In [1]:
import numpy as np
import pandas as pd
from scipy.special import logsumexp

## Scenario
Let's build a scenario. We have an imbalanced dataset with sock color and scariness.

- Individuals with Blue socks have a 1/30=0.033 chance of being violent.
- Individuals with Red socks have a 9/70=0.129 chance of being violent.

However, individuals with Red socks make up a 0.7 fraction of our total population.

We would like to privatize this data to protect individual's privacy. Let's see what happens to our different populations.
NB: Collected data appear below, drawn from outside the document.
(** * DHT11 platform character driver (solutions/vhdl/lab10/dht11_driver.c)

    A shallow embedding of the driver's four file operations and of its
    probe/remove pair.  The driver itself is sequential code over six
    module-scope variables; every interesting effect is a call into the
    kernel.  The kernel is therefore modelled as a small world record:

    - the driver's globals ([res], [remap_size], [base_addr], [dev],
      [c_dev], [cl]);
    - the kernel's bookkeeping of what the driver currently holds
      ([live]), the chronological list of acquire/release calls
      ([trace]) and the kernel log ([klog]);
    - the environment: how the kernel will answer the next allocation
      requests ([kern]), the contents of the I/O space ([mmio]) and the
      calling process's memory ([umem], [uwritable]).

    Driver functions are computations in the monad [K]; a NULL
    dereference is the only way to leave it ([Oops]). *)

From Stdlib Require Import ZArith List Bool String Lia.
Import ListNotations.
Open Scope Z_scope.

(** ** Constants of the kernel headers

    The driver includes them from <linux/...>; the values are those of
    include/uapi/asm-generic/errno-base.h and include/linux/ioport.h. *)

Module Errno.
Definition ENXIO  : Z := 6.
Definition ENOMEM : Z := 12.
Definition EACCES : Z := 13.
Definition ENODEV : Z := 19.
End Errno.
Import Errno.

Definition IORESOURCE_TYPE_BITS : Z := 0x1f00.
Definition IORESOURCE_MEM       : Z := 0x200.

(** [sizeof(uint32_t)] *)
Definition sizeof_uint32_t : Z := 4.

(** Word size and byte order of the machine the module is built for. *)
Record arch := mk_arch {
  BITS_PER_LONG : Z;
  big_endian    : bool
}.

(** ** Data *)

(** [struct resource], as far as the driver looks at it. *)
Record resource := mk_resource {
  start : Z;
  end_  : Z;
  flags : Z
}.

(** [struct platform_device]: the name and the resource table that the
    device tree supplies. *)
Record platform_device := mk_platform_device {
  name          : string;
  resource_tbl  : list resource
}.

(** [struct inode] and [struct file] are passed to the file operations
    and never inspected by them. *)
Inductive inode := Inode (i_ino : Z).
Inductive file  := File (f_flags : Z).

(** A pointer that may carry an errno ([ERR_PTR]); [Ptr 0] is NULL. *)
Inductive errptr :=
| Ptr (p : Z)
| ErrPtr (e : positive).

Definition IS_ERR (p : errptr) : bool :=
  match p with
  | ErrPtr _ => true
  | Ptr _ => false
  end.

(** [struct cdev]: bound to [dht11_operations] by [cdev_init], given its
    device numbers by [cdev_add]. *)
Record cdev := mk_cdev {
  cdev_ops   : bool;
  cdev_dev   : Z;
  cdev_count : Z
}.

(** The module-scope variables of the driver. *)
Record globals := mk_globals {
  res        : option resource;
  remap_size : Z;
  base_addr  : Z;
  dev        : Z;
  c_dev      : cdev;
  cl         : errptr
}.

(** What a driver can hold from the kernel. *)
Inductive handle :=
| MemRegion (first n : Z)
| IoMapping (vaddr : Z)
| ChrdevRegion (first n : Z)
| CharDev (d n : Z)
| DevClass (c : errptr)
| DevNode (c : errptr) (d : Z).

Inductive handle_kind :=
| KMemRegion | KIoMapping | KChrdevRegion | KCharDev | KDevClass | KDevNode.

Definition kind_of (h : handle) : handle_kind :=
  match h with
  | MemRegion _ _ => KMemRegion
  | IoMapping _ => KIoMapping
  | ChrdevRegion _ _ => KChrdevRegion
  | CharDev _ _ => KCharDev
  | DevClass _ => KDevClass
  | DevNode _ _ => KDevNode
  end.

Definition errptr_eqb (a b : errptr) : bool :=
  match a, b with
  | Ptr p, Ptr q => p =? q
  | ErrPtr e, ErrPtr f => Pos.eqb e f
  | _, _ => false
  end.

Definition handle_eqb (a b : handle) : bool :=
  match a, b with
  | MemRegion s n, MemRegion s' n' => (s =? s') && (n =? n')
  | IoMapping v, IoMapping v' => v =? v'
  | ChrdevRegion d n, ChrdevRegion d' n' => (d =? d') && (n =? n')
  | CharDev d n, CharDev d' n' => (d =? d') && (n =? n')
  | DevClass c, DevClass c' => errptr_eqb c c'
  | DevNode c d, DevNode c' d' => errptr_eqb c c' && (d =? d')
  | _, _ => false
  end.

Inductive event :=
| Acquire (h : handle)
| Release (h : handle).

(** Kernel-side bookkeeping. *)
Record ksys := mk_ksys {
  live  : list handle;
  trace : list event;
  klog  : list string
}.

(** How the kernel answers the driver's requests, each by its contract:
    - [request_mem_region]: a region or NULL;
    - [ioremap]: a (non-null) virtual address or NULL;
    - [alloc_chrdev_region]: 0 with a device number, or a negated errno;
    - [cdev_add]: 0 or a negated errno;
    - [class_create], [device_create]: a (non-null) object or an
      [ERR_PTR] of an errno. *)
Record outcomes := mk_outcomes {
  on_request_mem_region  : bool;
  on_ioremap             : option positive;
  on_alloc_chrdev_region : Z + positive;
  on_cdev_add            : option positive;
  on_class_create        : positive + positive;
  on_device_create       : positive + positive
}.

Definition ptr_of (a : positive + positive) : errptr :=
  match a with
  | inl p => Ptr (Z.pos p)
  | inr e => ErrPtr e
  end.

Record environment := mk_environment {
  kern      : outcomes;
  mmio      : Z -> Z;
  umem      : Z -> Z;
  uwritable : Z -> bool
}.

Record world := mk_world {
  drv : globals;
  sys : ksys;
  env : environment
}.

(** ** The monad of kernel code *)

Inductive result (A : Type) : Type :=
| Oops
| Ok (a : A) (w : world).
Arguments Oops {A}.
Arguments Ok {A} a w.

Definition K (A : Type) : Type := world -> result A.

Definition Return {A} (a : A) : K A := fun w => Ok a w.

Definition Bind {A B} (m : K A) (f : A -> K B) : K B :=
  fun w =>
    match m w with
    | Oops => Oops
    | Ok a w' => f a w'
    end.

Declare Scope kernel_scope.
Delimit Scope kernel_scope with K.
Notation "x <- m ;; k" := (Bind m (fun x => k))
  (at level 61, m at next level, right associativity) : kernel_scope.
Notation "m ;; k" := (Bind m (fun _ => k))
  (at level 61, right associativity) : kernel_scope.
Open Scope kernel_scope.

Definition retval {A} (r : result A) : option A :=
  match r with
  | Oops => None
  | Ok a _ => Some a
  end.

(** Reading and writing the globals. *)

Definition get {A} (f : globals -> A) : K A := fun w => Ok (f (drv w)) w.

Definition update_drv (f : globals -> globals) : K unit :=
  fun w => Ok tt (mk_world (f (drv w)) (sys w) (env w)).

Definition put_res (r : option resource) : K unit :=
  update_drv (fun g =>
    mk_globals r (remap_size g) (base_addr g) (dev g) (c_dev g) (cl g)).

Definition put_remap_size (n : Z) : K unit :=
  update_drv (fun g =>
    mk_globals (res g) n (base_addr g) (dev g) (c_dev g) (cl g)).

Definition put_base_addr (a : Z) : K unit :=
  update_drv (fun g =>
    mk_globals (res g) (remap_size g) a (dev g) (c_dev g) (cl g)).

Definition put_dev (d : Z) : K unit :=
  update_drv (fun g =>
    mk_globals (res g) (remap_size g) (base_addr g) d (c_dev g) (cl g)).

Definition put_c_dev (c : cdev) : K unit :=
  update_drv (fun g =>
    mk_globals (res g) (remap_size g) (base_addr g) (dev g) c (cl g)).

Definition put_cl (c : errptr) : K unit :=
  update_drv (fun g =>
    mk_globals (res g) (remap_size g) (base_addr g) (dev g) (c_dev g) c).

(** [res->...]: a NULL [res] faults. *)
Definition deref_res : K resource :=
  fun w =>
    match res (drv w) with
    | None => Oops
    | Some r => Ok r w
    end.

(** ** The kernel interface, by its documented contract *)

Fixpoint remove_first (h : handle) (l : list handle) : list handle :=
  match l with
  | [] => []
  | x :: l' => if handle_eqb h x then l' else x :: remove_first h l'
  end.

Definition acquire (h : handle) : K unit :=
  fun w =>
    Ok tt (mk_world (drv w)
             (mk_ksys (h :: live (sys w))
                      (trace (sys w) ++ [Acquire h])
                      (klog (sys w)))
             (env w)).

Definition release (h : handle) : K unit :=
  fun w =>
    Ok tt (mk_world (drv w)
             (mk_ksys (remove_first h (live (sys w)))
                      (trace (sys w) ++ [Release h])
                      (klog (sys w)))
             (env w)).

Definition holds (w : world) (h : handle) : bool :=
  existsb (handle_eqb h) (live (sys w)).

(** [printk] and [dev_err]: one line of kernel log (format arguments are
    not rendered). *)
Definition printk (msg : string) : K unit :=
  fun w =>
    Ok tt (mk_world (drv w)
             (mk_ksys (live (sys w)) (trace (sys w)) (klog (sys w) ++ [msg]))
             (env w)).

Definition dev_err (pdev : platform_device) (msg : string) : K unit :=
  printk msg.

(** [rmb()]: orders loads; nothing to do in a sequential model. *)
Definition rmb : K unit := Return tt.

(** [ioread32]: one 32-bit load from I/O space. *)
Definition ioread32 (addr : Z) : K Z :=
  fun w => Ok (mmio (env w) addr mod 2 ^ 32) w.

(** The bytes of a [uint32_t] object in memory. *)
Definition u32_bytes (A : arch) (v : Z) : list Z :=
  let le := [v mod 256; (v / 256) mod 256; (v / 65536) mod 256; (v / 16777216) mod 256] in
  if big_endian A then rev le else le.

Definition store (m : Z -> Z) (a b : Z) : Z -> Z :=
  fun x => if x =? a then b else m x.

(** Copies byte by byte until the first address the caller may not
    write; answers the number of bytes left. *)
Fixpoint copy_out (wr : Z -> bool) (to : Z) (bs : list Z) (m : Z -> Z)
  : Z * (Z -> Z) :=
  match bs with
  | [] => (0, m)
  | b :: bs' =>
      if wr to then copy_out wr (to + 1) bs' (store m to b)
      else (Z.of_nat (List.length bs), m)
  end.

(** [copy_to_user(to, from, n)]: returns the number of bytes that could
    not be copied, 0 on success. *)
Definition copy_to_user (to : Z) (from : list Z) (n : Z) : K Z :=
  fun w =>
    let '(uncopied, m) :=
      copy_out (uwritable (env w)) to (firstn (Z.to_nat n) from) (umem (env w)) in
    Ok uncopied
       (mk_world (drv w) (sys w)
          (mk_environment (kern (env w)) (mmio (env w)) m (uwritable (env w)))).

(** [platform_get_resource(pdev, type, num)]: the [num]-th entry of the
    resource table whose type bits are [type], NULL when there is none. *)
Definition resource_type (r : resource) : Z :=
  Z.land (flags r) IORESOURCE_TYPE_BITS.

Fixpoint find_resource (rs : list resource) (type : Z) (num : nat)
  : option resource :=
  match rs with
  | [] => None
  | r :: rs' =>
      if resource_type r =? type then
        match num with
        | O => Some r
        | S num' => find_resource rs' type num'
        end
      else find_resource rs' type num
  end.

Definition platform_get_resource (pdev : platform_device) (type : Z) (num : nat)
  : K (option resource) :=
  Return (find_resource (resource_tbl pdev) type num).

(** [request_mem_region]: non-NULL when the range could be reserved. *)
Definition request_mem_region (first n : Z) (nm : string) : K bool :=
  fun w =>
    if on_request_mem_region (kern (env w)) then
      (acquire (MemRegion first n) ;; Return true) w
    else Ok false w.

Definition release_mem_region (first n : Z) : K unit :=
  release (MemRegion first n).

(** [ioremap]: the virtual address of the mapping, NULL (0) on failure. *)
Definition ioremap (offset size : Z) : K Z :=
  fun w =>
    match on_ioremap (kern (env w)) with
    | None => Ok 0 w
    | Some p => (acquire (IoMapping (Z.pos p)) ;; Return (Z.pos p)) w
    end.

Definition iounmap (addr : Z) : K unit :=
  release (IoMapping addr).

(** [alloc_chrdev_region(&d, baseminor, count, name)]: 0 and the first
    device number stored through the pointer, or a negated errno and
    the pointee untouched.  The result carries the pointee. *)
Definition alloc_chrdev_region (d : Z) (baseminor count : Z) (nm : string)
  : K (Z * Z) :=
  fun w =>
    match on_alloc_chrdev_region (kern (env w)) with
    | inl first => (acquire (ChrdevRegion first count) ;; Return (0, first)) w
    | inr e => Ok (- Z.pos e, d) w
    end.

Definition unregister_chrdev_region (from count : Z) : K unit :=
  release (ChrdevRegion from count).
NOTE: I demonstrate the weirdness of the exponential mechanism at high epsilons, but I validated that our understanding of it aligns with existing (and reliable) implementations online. I show it anyway, but please pay more attention to the example at the bottom : )

In [2]:
# Select paradigm
group_name = 'sock_color'
group_marker = ['Blue', 'Red']
attribute_name = 'scary'
attribute = ['Violent', 'NonViolent'] # Rare attribute first

In [3]:
def build_data(b_sock_count=30, r_sock_count=70, b_val_count=1, r_val_count=9):
    socks = [group_marker[0]] * b_sock_count + [group_marker[1]] * r_sock_count
    valedictiorians = ([attribute[0]] * b_val_count + [attribute[1]] * (b_sock_count-b_val_count)) + \
                      ([attribute[0]] * r_val_count + [attribute[1]] * (r_sock_count-r_val_count))
    df = pd.DataFrame({group_name: socks, attribute_name: valedictiorians})
    return df

In [4]:
df = build_data()
df

Unnamed: 0,sock_color,scary
0,Blue,Violent
1,Blue,NonViolent
2,Blue,NonViolent
3,Blue,NonViolent
4,Blue,NonViolent
...,...,...
95,Red,NonViolent
96,Red,NonViolent
97,Red,NonViolent
98,Red,NonViolent


In [5]:
options = df['scary'].unique()

def score(data, option, print_score=False):
    return data.value_counts()[option]/len(data)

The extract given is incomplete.